WHAT YOU NEED TO DO: Exactly the lines from the beginning of the material to the line with "new_request) [], asked" are to be repeated, both ends included.

DATA LISTING:

━━━━━━━━━━━━━━━━━━━━━━━━━━━━━━

Lemma challenges_served_witness :
  exists t n',
    for_each [(lit "a.org", (challenge_prefix ++ lit "token", lit "answer"))] (ask (HT := doubling)) (no_challenges (HT := doubling)) = (Ret tt, t) /\
    handle (HH := one_handler Calculator.handle) id t true true
      (MkHandlerArgs (set_path (challenge_prefix ++ lit "token") new_request) [], asked new_request) =
    (Ret CApprove, (MkHandlerArgs (set_path (challenge_prefix ++ lit "token") new_request) [],
                    ((asked new_request).1, ((asked new_request).2.1, n')))).
Proof.
  destruct (challenges_served (HH := one_handler Calculator.handle) (HT := doubling) id
    [(lit "a.org", (challenge_prefix ++ lit "token", lit "answer"))]
    (MkHandlerArgs (set_path (challenge_prefix ++ lit "token") new_request) [])
    (asked new_request).1 (asked new_request).2.1 ([] : list bytes)) as (t & E & H & _).
  - by repeat constructor.
  - vm_compute. lia.
  - refine (bool_decide_unpack _ _). vm_compute. exact I.
  - reflexivity.
  - exact I.
  - destruct (H (lit "answer")) as (n' & H1 & _).
    { refine (bool_decide_unpack _ _). vm_compute. exact I. }
    exists t, n'. split; [exact E|exact H1].
Defined.
(** C35: for a piece on the board, the squares the code offers are exactly the
    squares on the board that the rules of the game allow. *)
Theorem canMoveTo_legal b p s :
  on_board (p_square p) = true ->
  s ∈ canMoveTo b p <-> on_board s = true /\ legal b p s.
Proof.
  intros Hp. unfold canMoveTo. rewrite filter_squares_spec.
  assert (Hslide : forall directions reference,
    Forall (fun d : Z * Z => (-1 <= d.1 <= 1 /\ -1 <= d.2 <= 1 /\ (d.1 <> 0 \/ d.2 <> 0))%Z) directions ->
    (forall d, d ∈ directions <-> d ∈ reference) -> on_board s = true ->
    s ∈ rays b (p_square p) directions <-> slides b p reference s).
  { intros directions reference Hd Heq Hs. rewrite rays_slide by done. by apply slides_ext. }
  destruct (p_type p) eqn:Et.
  - split.
    + intros (H1 & H2 & H3). split; [done|]. apply legal_bishop; [done| |done].
      apply (Hslide bishop_directions); [repeat constructor; simpl; lia|by apply same_members|done|done].
    + intros [H1 H2]. inversion H2; try congruence. split; [|by split].
      apply (Hslide bishop_directions diagonal); [repeat constructor; simpl; lia|by apply same_members|done|done].
  - rewrite leaper_offsets. split.
    + intros ((d & Hd & ->) & H2 & H3). split; [done|]. destruct d as [dr dc].
      apply legal_king with dr dc; [done|done| |done].
      by apply king_offsets_spec in Hd.
    + intros [H1 H2]. inversion H2; try congruence. split; [|by split].
      exists (dr, dc). split; [|done].
      assert (dr = -1 \/ dr = 0 \/ dr = 1)%Z as Hdr by lia.
      assert (dc = -1 \/ dc = 0 \/ dc = 1)%Z as Hdc by lia.
      destruct Hdr as [->|[->| ->]], Hdc as [->|[->| ->]]; try lia;
        unfold king_offsets; rewrite !elem_of_cons; tauto.
  - rewrite leaper_offsets. split.
    + intros ((d & Hd & ->) & H2 & H3). split; [done|]. destruct d as [dr dc].
      apply legal_knight with dr dc; [done|done| |done].
      by apply knight_offsets_spec in Hd.
    + intros [H1 H2]. inversion H2; try congruence. split; [|by split].
      exists (dr, dc). split; [|done].
      assert (dr = -2 \/ dr = -1 \/ dr = 1 \/ dr = 2)%Z as Hdr by lia.
      assert (dc = -2 \/ dc = -1 \/ dc = 1 \/ dc = 2)%Z as Hdc by lia.
      destruct Hdr as [->|[->|[->| ->]]], Hdc as [->|[->|[->| ->]]]; try lia;
        unfold knight_offsets; rewrite !elem_of_cons; tauto.
  - rewrite Pawn_squares_spec. split.
    + intros ([[H1 H1']|[(H0 & H1 & H1' & H1'')|(dc & Hdc & H1 & H1')]] & H2 & H3); (split; [done|]).
      * by apply legal_advance.
      * by apply legal_double.
      * apply legal_capture with dc; [done|done|done|by apply free_or_enemy_capture].
    + intros [H1 H2]. inversion H2; try congruence; (split; [|split; [done|]]); unfold free_or_enemy.
      * by left.
      * by left.
      * right. by left.
      * by left.
      * right. right. exists dc. split; [done|]. split; [done|]. by apply enemy_not_free with p.
      * by right.
  - split.
    + intros (H1 & H2 & H3). split; [done|]. apply legal_queen; [done| |done].
      apply (Hslide (bishop_directions ++ rook_directions)); [repeat constructor; simpl; lia|by apply same_members|done|done].
    + intros [H1 H2]. inversion H2; try congruence. split; [|by split].
      apply (Hslide (bishop_directions ++ rook_directions) (straight ++ diagonal)); [repeat constructor; simpl; lia|by apply same_members|done|done].
  - split.
    + intros (H1 & H2 & H3). split; [done|]. apply legal_rook; [done| |done].
      apply (Hslide rook_directions); [repeat constructor; simpl; lia|by apply same_members|done|done].
    + intros [H1 H2]. inversion H2; try congruence. split; [|by split].
      apply (Hslide rook_directions straight); [repeat constructor; simpl; lia|by apply same_members|done|done].
Qed.

(** ** Theorems: attacks *)

(** Everything a board holds lies on it, each piece in its own cell. *)
Definition placed (b : board) : Prop :=
  forall r c p, b !! (r, c) = Some p -> on_board (Sq r c) = true /\ p_square p = Sq r c.

Lemma at_square_guard b s :
  at_square b s = if on_board s then b !! (row s, column s) else None.
Proof.
  unfold at_square, at_cell.
  assert (E : ((row s <? 0) || (height <=? row s) || (column s <? 0) || (width <=? column s))%Z
              = off_board s).
  { unfold off_board, height, width.
    destruct (Z.ltb_spec (row s) 0), (Z.leb_spec 8 (row s)), (Z.ltb_spec (column s) 0),
      (Z.leb_spec 8 (column s)), (Z.ltb_spec 7 (row s)), (Z.ltb_spec 7 (column s)); done || lia. }
  rewrite E, off_board_negb. by destruct (on_board s).
Qed.

Lemma at_square_lookup b s :
  on_board s = true -> at_square b s = b !! (row s, column s).
Proof. intros Hs. by rewrite at_square_guard, Hs. Qed.

Lemma in_cells r c : on_board (Sq r c) = true -> In (r, c) cells.
Proof.
  rewrite on_board_iff. cbn [row column]. intros [Hr Hc]. unfold cells. apply in_concat.
  eexists. split.
  - apply in_map_iff. exists (Z.to_nat r). split; [reflexivity|]. apply in_seq. lia.
  - apply in_map_iff. exists (Z.to_nat c). split; [f_equal; lia|]. apply in_seq. lia.
Qed.

Lemma put_clone_lookup other b rc x :
  put_clone true other b rc !! x = if decide (rc = x) then at_cell other x.1 x.2 else b !! x.
Proof.
  unfold put_clone. destruct (decide (rc = x)) as [->|Hne].
  - destruct (at_cell other x.1 x.2) as [[]|]; [by rewrite lookup_insert_eq|by rewrite lookup_delete_eq].
  - by destruct (at_cell other rc.1 rc.2); [rewrite lookup_insert_ne|rewrite lookup_delete_ne].
Qed.

Lemma assigned_lookup other l b x :
  fold_left (put_clone true other) l b !! x = if decide (x ∈ l) then at_cell other x.1 x.2 else b !! x.
Proof.
  revert b. induction l as [|rc l IH]; intros b; cbn [fold_left]; [by rewrite decide_False by apply not_elem_of_nil|].
  rewrite IH, put_clone_lookup. destruct (decide (x ∈ l)); [by rewrite decide_True by by right|].
  destruct (decide (rc = x)) as [->|]; [by rewrite decide_True by by left|].
  rewrite decide_False; [done|]. by intros [->|?]%elem_of_cons.
Qed.

Lemma assign_board_lookup other b x :
  assign_board other b !! x = if decide (x ∈ cells) then at_cell other x.1 x.2 else b !! x.
Proof. unfold assign_board. generalize cells. intros l. apply assigned_lookup. Qed.

Lemma copy_assigns other l b :
  (forall x, b !! x = None \/ b !! x = at_cell other x.1 x.2) ->
  fold_left (put_clone false other) l b = fold_left (put_clone true other) l b.
Proof.
  revert b. induction l as [|rc l IH]; intros b Hb; [done|]. cbn [fold_left].
  assert (put_clone false other b rc = put_clone true other b rc) as ->.
  { unfold put_clone. destruct (at_cell other rc.1 rc.2) eqn:E; [done|]. rewrite delete_id; [done|].
    destruct (Hb rc) as [?|H]; congruence. }
  apply IH. intros x. rewrite put_clone_lookup. destruct (decide (rc = x)); auto.
Qed.

Lemma copy_board_assigns other : copy_board other = assign_board other ∅.
Proof. unfold copy_board, assign_board. generalize cells. intros l. apply copy_assigns. intros x. left. apply lookup_empty. Qed.

(** A copy of a board, and a board that another one has been assigned to, are the
    same as that: boards can be values. *)
Lemma copies_are_equal b this : placed b -> placed this -> copy_board b = b /\ assign_board b this = b.
Proof.
  assert (Hall : forall b0 : board, placed b0 -> placed b -> assign_board b b0 = b).
  { intros b0 H0 Hb. apply map_eq. intros [r c]. rewrite assign_board_lookup. cbn [fst snd].
    pose proof (at_square_guard b (Sq r c)) as E. unfold at_square in E. cbn [row column] in E. rewrite E.
    assert (Hout : forall b1 : board, placed b1 -> on_board (Sq r c) = false -> b1 !! (r, c) = None).
    { intros b1 H1 Hoff. destruct (b1 !! (r, c)) as [p|] eqn:Ep; [|done]. apply H1 in Ep as [Ep _]. congruence. }
    destruct (on_board (Sq r c)) eqn:Eo.
    - rewrite decide_True; [done|]. by apply list_elem_of_In, in_cells.
    - rewrite (Hout b Hb eq_refl), (Hout b0 H0 eq_refl). by destruct (decide _). }
  intros Hb Ht. split; [|by apply Hall]. rewrite copy_board_assigns. apply Hall; [|exact Hb]. intros r c p. rewrite lookup_empty. discriminate.
Qed.

Lemma in_all_pieces b p :
  In p (all_pieces b) <-> exists r c, on_board (Sq r c) = true /\ b !! (r, c) = Some p.
Proof.
  unfold all_pieces. rewrite <- list_elem_of_In, list_elem_of_omap. split.
  - intros ([r c] & _ & H). cbn [fst snd] in H. exists r, c.
    pose proof (at_square_guard b (Sq r c)) as E. unfold at_square in E. cbn [row column] in E.
    rewrite H in E. by destruct (on_board (Sq r c)).
  - intros (r & c & Hon & Hb). exists (r, c). split.
    + rewrite list_elem_of_In. by apply in_cells.
    + cbn [fst snd]. rewrite <- Hb. exact (at_square_lookup b (Sq r c) Hon).
Qed.

Lemma put_cell_on r c p b :
  on_board (Sq r c) = true ->
  put_cell r c p b =
  (Ret tt, match p with Some p => <[(r, c) := p]> b | None => delete (r, c) b end).
Proof. intros H. unfold put_cell. by rewrite off_board_negb, H. Qed.

(** The board with a piece of the other colour in the cell that is asked about. *)
Definition with_target (b : board) (color : Color) (s : Square) : board :=
  <[(row s, column s) := Piece Rook (otherColor color) s]> b.

Definition attacked_by (b : board) (color : Color) (s : Square) : Prop :=
  exists p, In p (all_pieces (with_target b color s)) /\ p_color p = color /\
            s ∈ canMoveTo (with_target b color s) p.

Lemma put_back b r c x :
  match b !! (r, c) with
  | Some p => <[(r, c) := p]> (<[(r, c) := x]> b)
  | None => delete (r, c) (<[(r, c) := x]> b)
  end = b :> board.
Proof.
  destruct (b !! (r, c)) as [p|] eqn:E.
  - rewrite insert_insert_eq. by apply insert_id.
  - by rewrite delete_insert_id.
Qed.

Lemma isAttacked_attacked color s b :
  on_board s = true -> exists r, isAttacked color s b = (Ret r, b) /\ (r = true <-> attacked_by b color s).
Proof.
  intros Hs. destruct s as [sr sc]. unfold isAttacked. mrun. cbn [row column].
  rewrite !put_cell_on by done. fold (with_target b color (Sq sr sc)).
  rewrite (at_square_lookup b (Sq sr sc)) by done. cbn [row column].
  eexists. cbn [row column].
  split.
  - f_equal. apply put_back.
  - change (<[(sr, sc) := Piece Rook (otherColor color) (Sq sr sc)]> b)
      with (with_target b color (Sq sr sc)).
    rewrite existsb_exists. unfold attacked_by.
    split; intros (p & H1 & H2); exists p; (split; [done|]).
    + apply andb_true_iff in H2 as [H2 H3]. apply bool_decide_eq_true in H2. split; [done|].
      apply existsb_exists in H3 as (m & Hm & Heq). apply bool_decide_eq_true in Heq as ->.
      by rewrite list_elem_of_In.
    + destruct H2 as [H2 H3]. rewrite bool_decide_true by done. cbn [andb].
      apply existsb_exists. exists (Sq sr sc). rewrite <- list_elem_of_In.
      split; [done|by apply bool_decide_eq_true].
Qed.

Lemma findKing_spec color b :
  match findKing color b with
  | Ret k => In k (all_pieces b) /\ p_color k = color /\ p_type k = King
  | Throw e => e = NoKingError /\
      forall k, In k (all_pieces b) -> p_color k = color -> p_type k <> King
  | _ => False
  end.
Proof.
  unfold findKing. destruct (find _ _) as [k|] eqn:E.
  - apply find_some in E as [H1 H2]. apply andb_true_iff in H2 as [H2 H3].
    apply bool_decide_eq_true in H2, H3. done.
  - split; [done|]. intros k Hk Hc Ht. pose proof (find_none _ _ E k Hk) as H.
    cbn beta in H. by rewrite !bool_decide_true in H.
Qed.

(** The test whether a colour is in check leaves the board as it was, and
    it answers whether one of that colour's own pieces could take a piece in
    the cell of its king: the pieces of the opponent play no part. *)
Theorem isInCheck_own color b king :
  placed b -> findKing color b = Ret king ->
  exists r, isInCheck color b = (Ret r, b) /\
    (r = true <-> exists r c p, b !! (r, c) = Some p /\ p_color p = color /\ p <> king /\
       p_square king ∈ canMoveTo (with_target b color (p_square king)) p).
Proof.
  intros Hb Hk. pose proof (findKing_spec color b) as Hs. rewrite Hk in Hs.
  destruct Hs as (Hin & Hc & Ht). apply in_all_pieces in Hin as (r & c & Hon & Hrc).
  destruct (Hb r c king Hrc) as [_ Hsq].
  destruct (isAttacked_attacked color (p_square king) b) as (a & Ea & Ha); [by rewrite Hsq|].
  exists a. split; [unfold isInCheck; mrun; by rewrite Hk, Ea|].
  rewrite Ha. unfold attacked_by. split.
  - intros (p & Hp & Hpc & Hmove). apply in_all_pieces in Hp as (r' & c' & Hon' & Hp).
    unfold with_target in Hp. rewrite Hsq in Hp. cbn [row column] in Hp.
    apply lookup_insert_Some in Hp as [[_ <-]|[Hne Hp]].
    + cbn [p_color] in Hpc. by destruct color.
    + exists r', c', p. split; [done|]. split; [done|]. split; [|done].
      intros ->. destruct (Hb r' c' king Hp) as [_ Hsq']. apply Hne. congruence.
  - intros (r' & c' & p & Hp & Hpc & Hne & Hmove). exists p. split; [|done].
    destruct (Hb r' c' p Hp) as [Hon' Hsq']. apply in_all_pieces. exists r', c'. split; [done|].
    unfold with_target. rewrite Hsq. cbn [row column].
    rewrite lookup_insert_ne; [done|]. intros [= <- <-]. congruence.
Qed.

(** ** Theorems: the operations keep pieces in their cells *)

Lemma placed_insert b t color r c :
  placed b -> on_board (Sq r c) = true -> placed (<[(r, c) := Piece t color (Sq r c)]> b).
Proof.
  intros Hb Hon r' c' p [[[= <- <-] <-]|[_ Hp]]%lookup_insert_Some; [done|]. by apply Hb.
Qed.

Lemma placed_delete b rc : placed b -> placed (delete rc b).
Proof. intros Hb r c p [_ Hp]%lookup_delete_Some. by apply Hb. Qed.

Lemma set_piece_placed t color r c b :
  placed b -> on_board (Sq r c) = true ->
  exists b', set_piece t color r c b = (Ret tt, b') /\ placed b'.
Proof.
  intros Hb Hon. unfold set_piece. rewrite put_cell_on by done.
  eexists. split; [done|]. by apply placed_insert.
Qed.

━━━━━━━━━━━━━━━━━━━━━━━━━━━━━━

RESPONSE:
Lemma challenges_served_witness :
  exists t n',
    for_each [(lit "a.org", (challenge_prefix ++ lit "token", lit "answer"))] (ask (HT := doubling)) (no_challenges (HT := doubling)) = (Ret tt, t) /\
    handle (HH := one_handler Calculator.handle) id t true true
      (MkHandlerArgs (set_path (challenge_prefix ++ lit "token") new_request) [], asked new_request) =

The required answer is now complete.